◆ Problem to work on
Look through the records that follow. Copy every line containing the word "loop".

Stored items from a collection
=== Section Start ===

(** * The [TryFrom] implementors script of the generated documentation

    Source: [src/implementors/core/convert/trait.TryFrom.js], one immediately
    invoked function:

    - line 1 creates the empty object [implementors];
    - lines 2 to 5 assign one array literal of records to each of four keys;
    - line 6 tests [window.register_implementors]: when it is truthy it is
      called with the table, otherwise the table is stored in
      [window.pending_implementors].

    The script is embedded as a program of a small state-and-exception monad
    over a JavaScript store: a heap of objects and arrays (the table and every
    record are heap objects, handed out by reference), the properties of the
    global object [window], and a trace of the operations the script itself
    performs.  Functions of the host page are opaque: a function value is an
    identifier and the host environment gives its behaviour. *)

From stdpp Require Import gmap strings list fin_maps.
(** C5: asking the factory for an identifier that is not registered fails
    with a configuration error; no prototype comes out, and the registry
    is after the call what it was before: nothing is registered under the
    identifier. *)
Theorem unregistered_identifier_is_rejected (P : Type)
    (methods_ : factory.registry P) (identifier : string)
    (global config : table) :
  methods_ !! identifier = None →
  factory.create P methods_ identifier global config
    = (methods_,
       thrown (configuration_error ("unrecognized identifier: " +:+ identifier)))
  ∧ (∀ proto, (factory.create P methods_ identifier global config).2 ≠ ok proto)
  ∧ (factory.create P methods_ identifier global config).1 !! identifier = None.
Proof.
  intros Hnone.
  assert (factory.create P methods_ identifier global config
    = (methods_,
       thrown (configuration_error ("unrecognized identifier: " +:+ identifier))))
    as Hcreate.
  { unfold factory.create, factory.registry, factory.factory_method in *.
    by rewrite Hnone. }
  split; [done|]. split.
  - intros proto. by rewrite Hcreate.
  - by rewrite Hcreate.
Qed.

(** The theorem at a registry that knows "depth" and a request for
    "ngram-word". *)
Lemma unregistered_identifier_is_rejected_witness :
  let methods_ : factory.registry nat := {[ "depth" := λ _ _, ok 1%nat ]} in
  let config : table :=
    {[ "method" := toml_string "ngram-word"; "ngram" := toml_integer 2 ]} in
  factory.create nat methods_ "ngram-word" ∅ config
    = (methods_,
       thrown (configuration_error "unrecognized identifier: ngram-word")).
Proof.
  intros methods_ config.
  apply (unregistered_identifier_is_rejected nat methods_ "ngram-word" ∅ config).
  reflexivity.
Defined.
(** * Hybrid retrieval engine (services/intelligence/rag/hybrid_search.py)

    A shallow embedding of [QueryEnhancer] and [HybridSearchEngine].

    Conventions of the model:
    - a Python [str] is a [string] of 8-bit characters; [lower] and the
      whitespace test act on the ASCII range and leave other bytes alone;
    - a Python [float] is an exact rational of [Q]: rounding is not modelled,
      [ZeroDivisionError] is;
    - a metadata [dict] is a [gmap string value]; the merge dictionary of
      [hybrid_search], whose iteration order matters, is an association list
      kept in insertion order;
    - the ChromaDB collection and the [rank_bm25] scorer are external: they
      are fields of a [Store] record the engine is run against;
    - [list.sort(key=..., reverse=True)] is a stable sort: equal keys keep
      their original order. *)

From Stdlib Require Import QArith ZArith Ascii String List Lia Sorted Permutation.
From stdpp Require Import gmap strings list.

Local Open Scope Z_scope.
Local Open Scope string_scope.
Local Open Scope list_scope.

(** ** Python string primitives *)

Module PyStr.

Definition chars (s : string) : list ascii := list_ascii_of_string s.
Definition str (l : list ascii) : string := string_of_list_ascii l.

(** [str.isspace] on the ASCII range: TAB..CR, FS..US and the blank. *)
Definition is_space (c : ascii) : bool :=
  let n := nat_of_ascii c in
  (Nat.leb 9 n && Nat.leb n 13) || (Nat.leb 28 n && Nat.leb n 32).

Definition lower_char (c : ascii) : ascii :=
  let n := nat_of_ascii c in
  if Nat.leb 65 n && Nat.leb n 90 then ascii_of_nat (n + 32) else c.

(** [s.lower()] *)
Definition lower (s : string) : string := str (map lower_char (chars s)).

Fixpoint lstrip_chars (l : list ascii) : list ascii :=
  match l with
  | c :: l' => if is_space c then lstrip_chars l' else l
  | [] => []
  end.

(** [s.strip()] *)
Definition strip (s : string) : string :=
  str (rev (lstrip_chars (rev (lstrip_chars (chars s))))).

Fixpoint split_go (cur : list ascii) (l : list ascii) : list string :=
  match l with
  | [] => match cur with [] => [] | _ => [str (rev cur)] end
  | c :: l' =>
      if is_space c
      then match cur with
           | [] => split_go [] l'
           | _ => str (rev cur) :: split_go [] l'
           end
      else split_go (c :: cur) l'
  end.

(** [s.split()]: maximal runs of non-blank characters. *)
Definition split (s : string) : list string := split_go [] (chars s).

Fixpoint starts_with (p l : list ascii) : bool :=
  match p, l with
  | [], _ => true
  | _ :: _, [] => false
  | a :: p', b :: l' => if Ascii.eqb a b then starts_with p' l' else false
  end.

(** Left-to-right scan of [s.replace(old, new)] for a non-empty [old];
    [skip] counts the characters of a match still to be consumed. *)
Fixpoint replace_go (old new : list ascii) (skip : nat) (l : list ascii)
  : list ascii :=
  match l with
  | [] => []
  | c :: l' =>
      match skip with
      | S k => replace_go old new k l'
      | O =>
          if starts_with old l
          then new ++ replace_go old new (length old - 1) l'
          else c :: replace_go old new 0 l'
      end
  end.

(** [s.replace(old, new)] *)
Definition replace (old new s : string) : string :=
  match chars old with
  | [] => str (chars new ++ flat_map (fun c => c :: chars new) (chars s))
  | o => str (replace_go o (chars new) 0 (chars s))
  end.

(** [sep.join(l)] *)
Definition join (sep : string) (l : list string) : string :=
  String.concat sep l.

(** [s[:n]] for a non-negative literal [n] *)
Definition take (n : nat) (s : string) : string := String.substring 0 n s.

(** [needle in s] *)
Fixpoint contains_go (p l : list ascii) : bool :=
  match l with
  | [] => starts_with p []
  | _ :: l' => starts_with p l || contains_go p l'
  end.

Definition contains (needle s : string) : bool :=
  contains_go (chars needle) (chars s).

End PyStr.

(** ** QueryEnhancer *)

Module QueryEnhancer.

(** [self.tech_synonyms]: only ever looked up by key. *)
Definition tech_synonyms : gmap string (list string) :=
  list_to_map
    [ ("mdm", ["mobile device management"; "device management"]);
      ("android", ["android device"; "mobile device"]);
      ("windows", ["windows device"; "pc"; "desktop"]);
      ("suremdm", ["42gears mdm"; "device management platform"]);
      ("kiosk", ["kiosk mode"; "single app mode"; "locked mode"]);
      ("app", ["application"; "software"; "program"]);
      ("install", ["installation"; "deployment"; "setup"]);
      ("configuration", ["config"; "settings"; "setup"]);
      ("policy", ["policies"; "rules"; "restrictions"]);
      ("security", ["protection"; "safety"; "secure"]) ].

(** [self.common_misspellings]: iterated with [.items()], in insertion
    order. *)
Definition common_misspellings : list (string * string) :=
  [ ("andriod", "android");
    ("winodws", "windows");
    ("configuratin", "configuration");
    ("instalation", "installation");
    ("managment", "management") ].

(** The first loop of [enhance_query]. *)
Definition fix_misspellings (enhanced : string) : string :=
  fold_left (fun acc wc => PyStr.replace (fst wc) (snd wc) acc)
            common_misspellings enhanced.

(** One iteration of the second loop: [append] the word, then [extend]
    with its synonyms when it is a key of the table. *)
Definition add_word (enhanced_words : list string) (word : string)
  : list string :=
  let enhanced_words := enhanced_words ++ [word] in
  match tech_synonyms !! word with
  | Some syns => enhanced_words ++ syns
  | None => enhanced_words
  end.

Definition enhanced_words_of (words : list string) : list string :=
  fold_left add_word words [].

Definition enhance_query (query : string) : string :=
  let enhanced := PyStr.strip (PyStr.lower query) in
  let enhanced := fix_misspellings enhanced in
  let words := PyStr.split enhanced in
  PyStr.join " " (enhanced_words_of words).

(** The set literal [stop_words] of [extract_keywords]. *)
Definition stop_words : gset string :=
  list_to_set
    [ "the"; "a"; "an"; "and"; "or"; "but"; "in"; "on"; "at"; "to"; "for";
      "of"; "with"; "by"; "how"; "what"; "where"; "when"; "why" ].

(** The condition of the list comprehension of [extract_keywords]. *)
Definition is_keyword (word : string) : Prop :=
  (word ∉ stop_words) /\ (2 < String.length word)%nat.

#[global] Instance is_keyword_dec (word : string) : Decision (is_keyword word).
Proof. unfold is_keyword. apply _. Defined.

Definition extract_keywords (query : string) : list string :=
  let words := PyStr.split (PyStr.lower query) in
  filter is_keyword words.

End QueryEnhancer.

(** ** Values, dictionaries and Python list primitives *)

(** Metadata values: strings, and the integer [doc_index] the lexical index
    adds. *)
Inductive value : Type :=
| VStr (s : string)
| VInt (n : Z).

#[global] Instance value_eq_dec : EqDecision value.
Proof. solve_decision. Defined.

(** Truth value of [if doc_id:] *)
Definition truthy (v : value) : bool :=
  match v with
  | VStr s => negb (String.eqb s "")
  | VInt n => negb (Z.eqb n 0)
  end.

Abbreviation Metadata := (gmap string value).

(** [m.get(k, d)] *)
Definition dict_get (m : Metadata) (k : string) (d : value) : value :=
  default d (m !! k).

(** Outcome of a call: a returned value or a propagated exception. *)
Inductive outcome (A : Type) : Type :=
| Returned (a : A)
| Raised (msg : string).
Arguments Returned {A} a.
Arguments Raised {A} msg.

Module Py.

(** [l[:n]] for any integer [n]: a negative [n] counts from the end. *)
Definition slice {A} (n : Z) (l : list A) : list A :=
  if Z.leb 0 n then firstn (Z.to_nat n) l
  else firstn (length l - Z.to_nat (- n)) l.

(** [enumerate(l)], counting from [i] *)
Fixpoint enumerate_from {A} (i : nat) (l : list A) : list (nat * A) :=
  match l with
  | [] => []
  | x :: l' => (i, x) :: enumerate_from (S i) l'
  end.

Definition enumerate {A} (l : list A) : list (nat * A) := enumerate_from 0 l.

=== Section End ===

◆ Solution
(** The first loop of [enhance_query]. *)
(** One iteration of the second loop: [append] the word, then [extend]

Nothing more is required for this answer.